Amparo está tonteando con el ordenador una fría tarde de invierno. Ya peina canas, pero ha seguido escribiendo desde aquel primer relato con la misma minuciosidad que una hormiga recoge semillas. Se ha adaptado a las nuevas tecnologías y tiene un blog al que ha llamado Yo fui un gato, porque más de una vez se ha sentido un gato, un gato revoltoso, un gato abandonado, un gato dulce y a la vez furioso. He dicho que Amparo tontea con el ordenador porque está un poco de bajón. Tiene la sensación de que casi nadie lee lo que escribe y de que sus palabras se las lleva un viento de levante hacia tierras muy, muy lejanas.

Distraídamente, entra en Google, pincha en Imágenes y escribe su nombre. A ver qué sale. Buscar por buscar- piensa- porque está harta de ver paisajes alpinos y ofertas de viajes que probablemente nunca realizará. Pero cuando la página se abre encuentra algo que no esperaba, En la esquina superior izquierda de la pantalla del ordenador, alguien ha colgado una foto de uno de sus relatos, Historia de pepe J. Amparo ya no lo recuerda, en absoluto. Alentada por una enorme curiosidad, comienza a leer, El relato ha sido subido hace apenas dos meses por alguien que afirma que lo ha llevado guardado en su cartera desde hace treinta y cinco años. Amparo se emociona, no puede creerlo, pero sigue leyendo. La persona que ha guardado tanto tiempo su relato no quiso convertirse en un Pepe j cualquiera, en un hombre sospechosamente inhumano.

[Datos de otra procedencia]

Lemma key_of_parsed buf o key :
  opts_wf o -> (44 <= length buf)%nat -> length key = 16%nat ->
  take (length (key_source buf o)) (wr key 0 (key_source buf o)) = key_source buf o.
Proof.
  intros Ho Hb Hk. destruct (key_source_length buf o Ho Hb) as [Hl _].
  by rewrite <- (sub_wr_same key 0 (key_source buf o) (length (key_source buf o))) at 3 by lia.
Qed.

Lemma at_app pre mid k : at_ (pre ++ mid) (length pre + k) = at_ mid k.
Proof. unfold at_. rewrite lookup_app_r by lia. do 2 f_equal. lia. Qed.

Section reply_reads.
Context (raw y tail : bytes) (req : dhcp_msg) (type : Z) (cfg : dhcp_cfg).
Hypotheses (Hr : (236 <= length raw)%nat) (Hy : length y = 4%nat).

Lemma reply_accepted : accepted_header (reply_bytes raw req type cfg y ++ tail) = true.
Proof using Hr Hy.
  unfold accepted_header, reply_bytes. rewrite <- !app_assoc.
  pose proof (at_app (reply_fixed raw y)) as E. rewrite reply_fixed_length in E by done.
  by rewrite (E _ 0%nat), (E _ 1%nat), (E _ 2%nat), (E _ 3%nat).
Qed.

Lemma reply_sub_yiaddr : sub (reply_bytes raw req type cfg y ++ tail) 16 4 = y.
Proof using Hr Hy.
  unfold reply_bytes. rewrite <- !app_assoc. rewrite sub_app_before by (rewrite reply_fixed_length; done || lia).
  assert (length (take 236 raw) = 236%nat) as Hl by (rewrite length_take; lia).
  unfold reply_fixed. apply sub_wr_same; [|done].
  rewrite Hy, (wr_length' 236); [lia| |cbn [length]; lia].
  repeat (apply wr_length'; [|cbn [length]; lia]). exact Hl.
Qed.

Lemma reply_key_source buf o :
  opts_wf (m_options req) -> sub buf 28 6 = sub raw 28 6 -> o_has_client_id o = false ->
  key_source buf (reply_opts req type cfg o) = key_source raw (m_options req).
Proof using.
  clear Hr Hy. intros Ho Hs Hh. unfold key_source, reply_opts. destruct (o_has_client_id (m_options req)) eqn:E.
  - cbn [o_has_client_id o_client_id_len o_client_id]. pose proof (of_len _ Ho E). pose proof (of_cid _ Ho).
    rewrite take_app_length'; [done|]. rewrite length_take. lia.
  - cbn [o_has_client_id]. by rewrite Hh.
Qed.
End reply_reads.

Lemma reply_echoes raw len m0 req type cfg y tail m1 :
  0 <= len <= Z.of_nat (length raw) -> len < 2 ^ 16 -> Forall is_byte raw -> msg_wf m0 ->
  dhcp_parse raw len m0 = Ok (DHCP_OK, req) ->
  is_byte type -> cfg_wf cfg -> length y = 4%nat -> msg_wf m1 ->
  exists r, dhcp_parse (reply_bytes raw req type cfg y ++ tail) 300 m1 = Ok (DHCP_OK, r) /\
    echoes req r type cfg y.
Proof.
  intros Hl Hb Hf Hw0 E Ht Hc Hy Hw1.
  destruct (dhcp_parse_inv _ _ _ _ Hl Hb Hf Hw0 E) as (o & Hl' & _ & Ho & _ & He & ->).
  set (req := parsed raw o _ _). assert (m_options req = o) as Eo by done.
  assert (236 <= length raw)%nat as Hr by lia. assert (opts_wf (m_options req)) as Ho' by done.
  pose proof (reply_bytes_length raw req type cfg y Hr Hy Hc Ho' Ht) as Hlen.
  set (buf := reply_bytes raw req type cfg y ++ tail).
  assert (forall i n, untouched i n -> sub buf i n = sub raw i n) as Hsub by (intros; by apply reply_bytes_sub).
  assert (forall i, untouched i 1 -> at_ buf i = at_ raw i) as Hat by (intros; by rewrite !at_sub, Hsub).
  set (o1 := reply_opts req type cfg (clear_options (m_options m1))).
  assert (Tlv (sub buf 240 (Z.to_nat 300 - 240)) (clear_options (m_options m1)) DHCP_OK o1) as Htlv.
  { replace (sub buf _ _) with (reply_field req type cfg ++ repeat 0 (59 - length (reply_field req type cfg)) ++ [255]).
    - by apply reply_field_Tlv.
    - unfold buf, reply_bytes. rewrite <- !(app_assoc (_ ++ cookie)).
      assert (length (reply_fixed raw y ++ cookie) = 240%nat) as Eh
        by (rewrite length_app, reply_fixed_length by done; done).
      unfold sub. rewrite drop_app_length' by done. rewrite take_app_length'; [done|].
      unfold reply_bytes in Hlen. rewrite length_app, Eh in Hlen. lia. }
  pose proof (Tlv_wf _ _ _ _ Htlv (clear_options_wf _ (mf_options _ Hw1))) as Ho1.
  pose proof (dhcp_parse_ok buf 300 m1 DHCP_OK o1 ltac:(unfold buf; rewrite length_app; lia) ltac:(lia) Hw1 Htlv) as Ep.
  assert (accepted_header buf = true) as Ha.
  { unfold buf. apply reply_accepted; done. }
  assert (ethernet_header buf = true) as Heb.
  { unfold ethernet_header in *. by rewrite !Hat by (unfold untouched; lia). }
  rewrite Ha, Heb in Ep. cbn [negb] in Ep. rewrite bool_decide_true in Ep by done.
  eexists. split; [exact Ep|].
  assert (key_source buf o1 = key_source raw o) as Ek.
  { apply reply_key_source; [done| |done]. apply Hsub. unfold untouched. lia. }
  constructor; cbn [parsed m_op m_xid m_flags m_giaddr m_chaddr m_yiaddr m_options m_lease_key m_lease_key_length];
    rewrite ?Hsub, ?Hat by (unfold untouched; lia); try done.
  - unfold buf. by rewrite reply_sub_yiaddr.
  - unfold o1, reply_opts. by destruct (o_has_client_id _).
  - unfold o1, reply_opts. by destruct (o_has_client_id _).
  - by rewrite Ek.
  - rewrite Ek, Nat2Z.id. unfold req. cbn [parsed m_lease_key m_lease_key_length]. rewrite ?Nat2Z.id.
    by rewrite !key_of_parsed by (try apply Hw0; try apply Hw1; done || lia).
Qed.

Amparo sonríe. ¿Por qué no escribir un comentario a un lector tan fiel, quizá el más fiel que haya tenido nunca? Y lo escribe, y le dice que es la autora del relato, aquella joven inconformista que hace tantos años escribió ese relato, y que a pesar del tiempo pasado, sigue escribiendo, aunque el éxito soñado se perdiera por el camino y la esperanza de hacerse un hueco en el mundo literario se fuera haciendo trizas poco a poco.

Cuando Manuel lee el comentario no puede creerlo. ¿Es posible que relato y autora se hayan encontrado después de tantos años y precisamente en su blog?

La vida es así, casual, sorprendente, misteriosa, diseñada sobre círculos concéntricos. Apenas han pasado treinta y cinco años, un breve suspiro, un leve parpadeo en el tiempo. Hoy Manuel y Amparo mantienen largas conversaciones on-line. Se conocen poco, pero Amparo tiene algo muy claro: Manuel consiguió lo que pretendía, no ser nunca como Pepe J. y probablemente ahora es un hombre tremendamente humano y feliz.

Te lo debía Manuel. Sigue leyéndome.